And then there it was. A swift kick to the heart. He can't comment like that anymore.
This week, TimeHop shared last year's first posts/pictures about my weight loss. If I am being candid, I am not there as I once was. And, it's been a STRUGGLE.
And there it was again. Another TimeHop reminder that life has changed.
Last May, I started my blog with a post about change. My body had changed so much since babies, and I had worked so hard to see success. I felt great; I felt strong. Then, life says, "just kidding, strong one. Here's a doozy." Enter my new normal - new anxiety and new worry, and the weight came back.
But, with encouragement from my doctor, I had to try some things to keep the worry at bay. In this season of grief, I have two kids who need their mom. I have NO choice but to keep going even when I want to cry and hide. I NEEDED help to be a better mom in this new season of life.
And TimeHop's reminders of life one year ago won't take away the fact that I know I need to be better. Even though being better is taking time.
When you experience the death of a loved one, the life before that loss suddenly seems foreign. And when these flashbacks come up, you are suddenly reminded that parts of that life are no longer; that today is so different. Then, you get that in-your-face reminder that the world is still going while you are holding on for dear life. It can make you feel a bit abandoned - your world isn't like what TimeHop is reminding you of each day. This reminder stings.
While I am not seeing the physical victories I did one year ago, and life is nowhere near where it was, I HAVE to remind myself daily that this is life now. One year ago is no longer in my control - as if life ever is. It's the now that I HAVE to work with and make important. And y'all, I am trying so hard. Grief is not new for me; God will provide just as He has when I lost someone close to me in 1999 and my dad in 2002.
Image Via Lock in Life |
And while TimeHop is making me a bit weepy, I am trying SO hard to remember these things.
Though my body has changed, I need to meet myself where I am. And be kind.
In this season of life, I need the help I'm getting to process grief. And that's okay.
God gave me my kids for ME to mother so I need to keep fighting for them.
This grief story is my own. How I grieve is not "by the book" or the mirror of someone else's.
I am not abandoned; God is always, always with me even when I feel like no one else is.
TimeHop will not deter these daily thoughts.
When I started this little blog, I wanted to promote health and fitness. Those feelings will never change because I see the benefits daily. But, my course has changed a bit. It's the mental well being of the busy mom who keeps pushing that is so important to me right now.

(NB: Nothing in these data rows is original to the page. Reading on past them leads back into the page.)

Create HintDb cint.
#[export] Hint Resolve u8_range u16_range u32_range u64_range : cint.
Lemma s32_small x : - 2 ^ 31 ≤ x < 2 ^ 31 → s32 x = x.
Proof. intros Hx. unfold s32, u32. destruct (Z.ltb_spec (x mod 2 ^ 32) (2 ^ 31)); Z.div_mod_to_equations; lia. Qed.

#[export] Hint Rewrite u8_small u16_small u32_small u64_small using lia : cint.

(** ** Bit fields: disjoint [lor] is addition *)

Lemma land_low_shiftl a b n : 0 ≤ n → 0 ≤ a < 2 ^ n → Z.land a (Z.shiftl b n) = 0.
Proof.
  intros Hn Ha. apply Z.bits_inj'. intros i Hi. rewrite Z.land_spec, Z.bits_0, Z.shiftl_spec by done.
  destruct (Z.ltb_spec i n) as [Hl|Hl].
  - rewrite (Z.testbit_neg_r b) by lia. apply andb_false_r.
  - rewrite <-(Z.mod_small a (2 ^ n)) by done. by rewrite Z.mod_pow2_bits_high by lia.
Qed.

Lemma lor_shiftl_add a b n : 0 ≤ n → 0 ≤ a < 2 ^ n → Z.lor a (Z.shiftl b n) = a + b * 2 ^ n.
Proof.
  intros Hn Ha. pose proof (land_low_shiftl a b n Hn Ha) as Hl.
  rewrite <-Z.lxor_lor, <-Z.add_nocarry_lxor by done. by rewrite Z.shiftl_mul_pow2.
Qed.

Lemma below_of_mod a w : 0 ≤ w → a mod 2 ^ w = a → 0 ≤ a < 2 ^ w.
Proof. intros Hw <-. apply Z.mod_pos_bound. lia. Qed.

Lemma land_below x m w : 0 ≤ w → 0 ≤ m < 2 ^ w → 0 ≤ Z.land x m < 2 ^ w.
Proof.
  intros Hw Hm. apply below_of_mod; [done|].
  by rewrite <-Z.land_ones, <-Z.land_assoc, Z.land_ones, (Z.mod_small m) by done.
Qed.

Lemma lor_below a b w : 0 ≤ w → 0 ≤ a < 2 ^ w → 0 ≤ b < 2 ^ w → 0 ≤ Z.lor a b < 2 ^ w.
Proof.
  intros Hw Ha Hb. apply below_of_mod; [done|].
  by rewrite <-Z.land_ones, Z.land_lor_distr_l, !Z.land_ones, !Z.mod_small by done.
Qed.

Lemma shiftl_lor_add a b n : 0 ≤ n → 0 ≤ a < 2 ^ n → Z.lor (Z.shiftl b n) a = b * 2 ^ n + a.
Proof. intros. rewrite Z.lor_comm, lor_shiftl_add by done. lia. Qed.

(** ** Results of closed computations *)

Definition faults_with {A} (e : fault) (r : res A) : bool :=
  match r with Err e' => bool_decide (e' = e) | Ok _ => false end.

Lemma faults_with_true {A} e (r : res A) : faults_with e r = true → r = Err e.
Proof. destruct r as [|e']; [done|]. cbn. by intros ->%bool_decide_eq_true. Qed.

(** A computation that ends in a value with property [P], checked by evaluation. *)
Lemma checked {A} (r : res A) (P : A → bool) :
  match r with Ok x => P x | Err _ => false end = true → ∃ x, r = Ok x ∧ P x = true.
Proof. destruct r as [x|]; [|done]. intros H. by exists x. Qed.

(** ** Inversion of computations that returned *)

Lemma res_bind_Ok {A B} (m : res A) (f : A → res B) b :
  m ≫= f = Ok b → ∃ a, m = Ok a ∧ f a = Ok b.
Proof. destruct m as [a|e]; [|done]. intros H. by exists a. Qed.

(** Follow a hypothesis [op = Ok v] through the steps of [op]: every step
    returned, and every test went one way. *)
Ltac res_inv :=
  repeat match goal with
  | H : Ok _ = Ok _ |- _ => injection H as H; subst
  | H : (_, _) = (_, _) |- _ => injection H as H; subst
  | H : Some _ = Some _ |- _ => injection H as H; subst
  | H : Err _ = Ok _ |- _ => discriminate H
  | H : _ ≫= _ = Ok _ |- _ =>
      let a := fresh "a" in let E := fresh "E" in
      apply res_bind_Ok in H as (a & E & H); try (progress cbn beta in H)
  | H : (let '_ := ?p in _) = Ok _ |- _ => destruct p eqn:?
  | H : (if ?b then _ else _) = Ok _ |- _ => destruct b eqn:?
  | H : (match ?o with _ => _ end) = Ok _ |- _ => destruct o eqn:?
  end.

I went to the doctor today for a regular check-up, and she asked how I've been. Poor thing. She got an earful. It just wasn't one of my good days, but I am thankful she had such an amazing bedside manner and really listened. Then, I was able to speak to my dear friend Jess who reminded me I am not alone or abandoned. TimeHop can't take these things away from me. Nothing really can.
I just need a minute to be in the now. Not back then. Sure, I love my babies little and I like some of the glimpse of the past, but I love what's right in front of me too. Delete that silly app if it brings you sadness or, hell, delete whatever is in your life that hurts right now. You can always come back to it when YOU feel ready.
That's where grief has led me right now. Today and all the new days that follow.